- Aliabad-e Posht-e Rig Location within Iran
- Coordinates: 28°43′17″N 59°06′16″E﻿ / ﻿28.72139°N 59.10444°E
- Country: Iran
- Province: Kerman
- County: Rigan
- District: Central
- Rural District: Posht-e Rig

Population (2016)
- • Total: 1,379
- Time zone: UTC+3:30 (IRST)

= Aliabad-e Posht-e Rig =

Village in Kerman province, Iran

Aliabad-e Posht-e Rig (علي ابادپشت ريگ) (Note: Also romanized as ‘Alīābād-e Posht Rīg and ‘Alīābād-e Posht-e Rīg; also known as ‘Alīābād and ‘Alīābād Yasht Rīg) is a village in, and the capital of, Posht-e Rig Rural District of the Central District of Rigan County, Kerman province, Iran.

==Demographics==
===Population===
At the time of the 2006 National Census, the village's population was 765 in 201 households, when it was in Rigan Rural District of the former Rigan District of Bam County.
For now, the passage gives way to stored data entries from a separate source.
(** * MS-CHAPv2 demo server: protocol engine and session handling

    A shallow embedding of [server/mschap.py] (class [MSCHAPv2]) and of the
    session part of [server/server.py] ([AuthSessionManager] and the
    [/auth/response] endpoint), with the properties its design document
    states about them.

    Python values are modelled as follows.
    - [bytes] / [bytearray]: [list byte];
    - [int]: [Z] (unbounded), bit operations by [Z.land], [Z.lor],
      [Z.shiftl], [Z.shiftr];
    - [str]: the list of its Unicode code points;
    - exceptions: the [Raise] branch of [result];
    - the dict of sessions: a [gmap] keyed by the session identifier.

    [hashlib.md5], [hashlib.sha1], [DES.encrypt_block] and
    [base64.b64decode] live outside the repository sources; they are
    parameters of the development. *)

From Stdlib Require Import ZArith NArith List Lia Bool.
From Stdlib Require Import Strings.Byte.
From stdpp Require Import base option list strings gmap.

Local Open Scope Z_scope.

(** ** Python runtime values *)

Module Py.

(** The exceptions the modelled code can raise. [Other] stands for an
    exception coming out of an external primitive. *)
Inductive exn : Type :=
| ValueError (msg : string)
| UnicodeEncodeError (codec : string)
| IndexError
| KeyError (msg : string)
| HTTPException (status_code : Z) (detail : string)
| Other (what : string).

Inductive result (A : Type) : Type :=
| Ok (a : A)
| Raise (e : exn).
Arguments Ok {A} a.
Arguments Raise {A} e.

Definition bind {A B} (r : result A) (k : A -> result B) : result B :=
  match r with
  | Ok a => k a
  | Raise e => Raise e
  end.

(** A [for] loop whose body may raise: the accumulator is threaded through
    the iterations, the first exception ends the loop. *)
Fixpoint for_each {A S} (xs : list A) (body : S -> A -> result S) (s : S) : result S :=
  match xs with
  | [] => Ok s
  | x :: xs' => bind (body s x) (for_each xs' body)
  end.

Abbreviation bytes := (list byte).

#[export] Instance byte_eq_dec : EqDecision byte := Byte.byte_eq_dec.

Definition byte_val (b : byte) : Z := Z.of_N (Byte.to_N b).

(** Conversion of an [int] to one byte, as done by [bytearray] item
    assignment: only values in [range(0, 256)] are accepted. *)
Definition int_to_byte (v : Z) : option byte :=
  if (0 <=? v) && (v <? 256) then Byte.of_N (Z.to_N v) else None.

(** [int.from_bytes(s, "big")]. *)
Definition int_from_bytes_big (s : bytes) : Z :=
  fold_left (fun acc b => acc * 256 + byte_val b) s 0.

(** [bytearray(n)]: [n] zero bytes. *)
Definition bytearray (n : nat) : bytes := replicate n "000"%byte.

(** [out[i] = v] on a bytearray. *)
Definition bytearray_setitem (out : bytes) (i : nat) (v : Z) : result bytes :=
  if decide (i < length out)%nat then
    match int_to_byte v with
    | Some b => Ok (<[i:=b]> out)
    | None => Raise (ValueError "byte must be in range(0, 256)")
    end
  else Raise IndexError.

(** [s[a:b]] for [0 <= a <= b]; out-of-range bounds are clamped. *)
Definition slice {A} (s : list A) (a b : nat) : list A := take (b - a) (drop a s).

(** [bin(n).count("1")]: the number of one digits of the magnitude. *)
Fixpoint pos_ones (p : positive) : Z :=
  match p with
  | xH => 1
  | xO q => pos_ones q
  | xI q => 1 + pos_ones q
  end.

Definition bin_count_ones (n : Z) : Z :=
  match n with
  | Z0 => 0
  | Zpos p => pos_ones p
  | Zneg p => pos_ones p
  end.

(** A [str] is the sequence of its code points, each below [0x110000]. *)
Abbreviation str := (list N).

Definition str_of_string (s : string) : str :=
  map Ascii.N_of_ascii (String.list_ascii_of_string s).

(** [s.encode("ascii")]. *)
Fixpoint encode_ascii (s : str) : result bytes :=
  match s with
  | [] => Ok []
  | cp :: s' =>
      if (cp <? 128)%N then
        match Byte.of_N cp with
        | Some b => bind (encode_ascii s') (fun bs => Ok (b :: bs))
        | None => Raise (UnicodeEncodeError "ascii")
        end
      else Raise (UnicodeEncodeError "ascii")
  end.

(** The two bytes of a 16-bit code unit, low byte first. *)
Definition utf16le_unit (u : N) : bytes :=
  match Byte.of_N (u mod 256), Byte.of_N ((u / 256) mod 256) with
  | Some lo, Some hi => [lo; hi]
  | _, _ => []
  end.

(** [s.encode("utf-16le")]: surrogate code points cannot be encoded; code
    points above the basic plane become a surrogate pair. A value from
    [0x110000] up is no code point and is rejected as well. *)
Fixpoint encode_utf16le (s : str) : result bytes :=
  match s with
  | [] => Ok []
  | cp :: s' =>
      if ((cp <? 0xD800) || ((0xE000 <=? cp) && (cp <? 0x10000)))%N then
        bind (encode_utf16le s') (fun bs => Ok (utf16le_unit cp ++ bs))
      else if ((0x10000 <=? cp) && (cp <? 0x110000))%N then
        let v := (cp - 0x10000)%N in
        bind (encode_utf16le s') (fun bs =>
          Ok (utf16le_unit (0xD800 + v / 1024) ++ utf16le_unit (0xDC00 + v mod 1024) ++ bs))
      else Raise (UnicodeEncodeError "utf-16-le")
  end.

End Py.

(** ** [server/mschap.py]: class [MSCHAPv2] *)

Module MSCHAPv2.
Import Py.

Notation "x <- e ; k" := (bind e (fun x => k))
  (at level 100, e at next level, right associativity, only parsing).

Section Engine.

(** [hashlib.md5(data).digest()] and [hashlib.sha1(data).digest()], as
    functions of everything fed to the hash object, and
    [DES.encrypt_block(block, key)], which may raise. *)
Variable md5 : bytes -> bytes.
Variable sha1 : bytes -> bytes.
Variable DES_encrypt_block : bytes -> bytes -> result bytes.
The following census in 2011 counted 1,114 people in 296 households, by which time the district had been separated from the county in the establishment of Rigan County. The rural district was transferred to the new Central District. The 2016 census measured the population of the village as 1,379 people in 359 households.

In 2023, Aliabad-e Posht-e Rig was transferred to Posht-e Rig Rural District created in the Central District.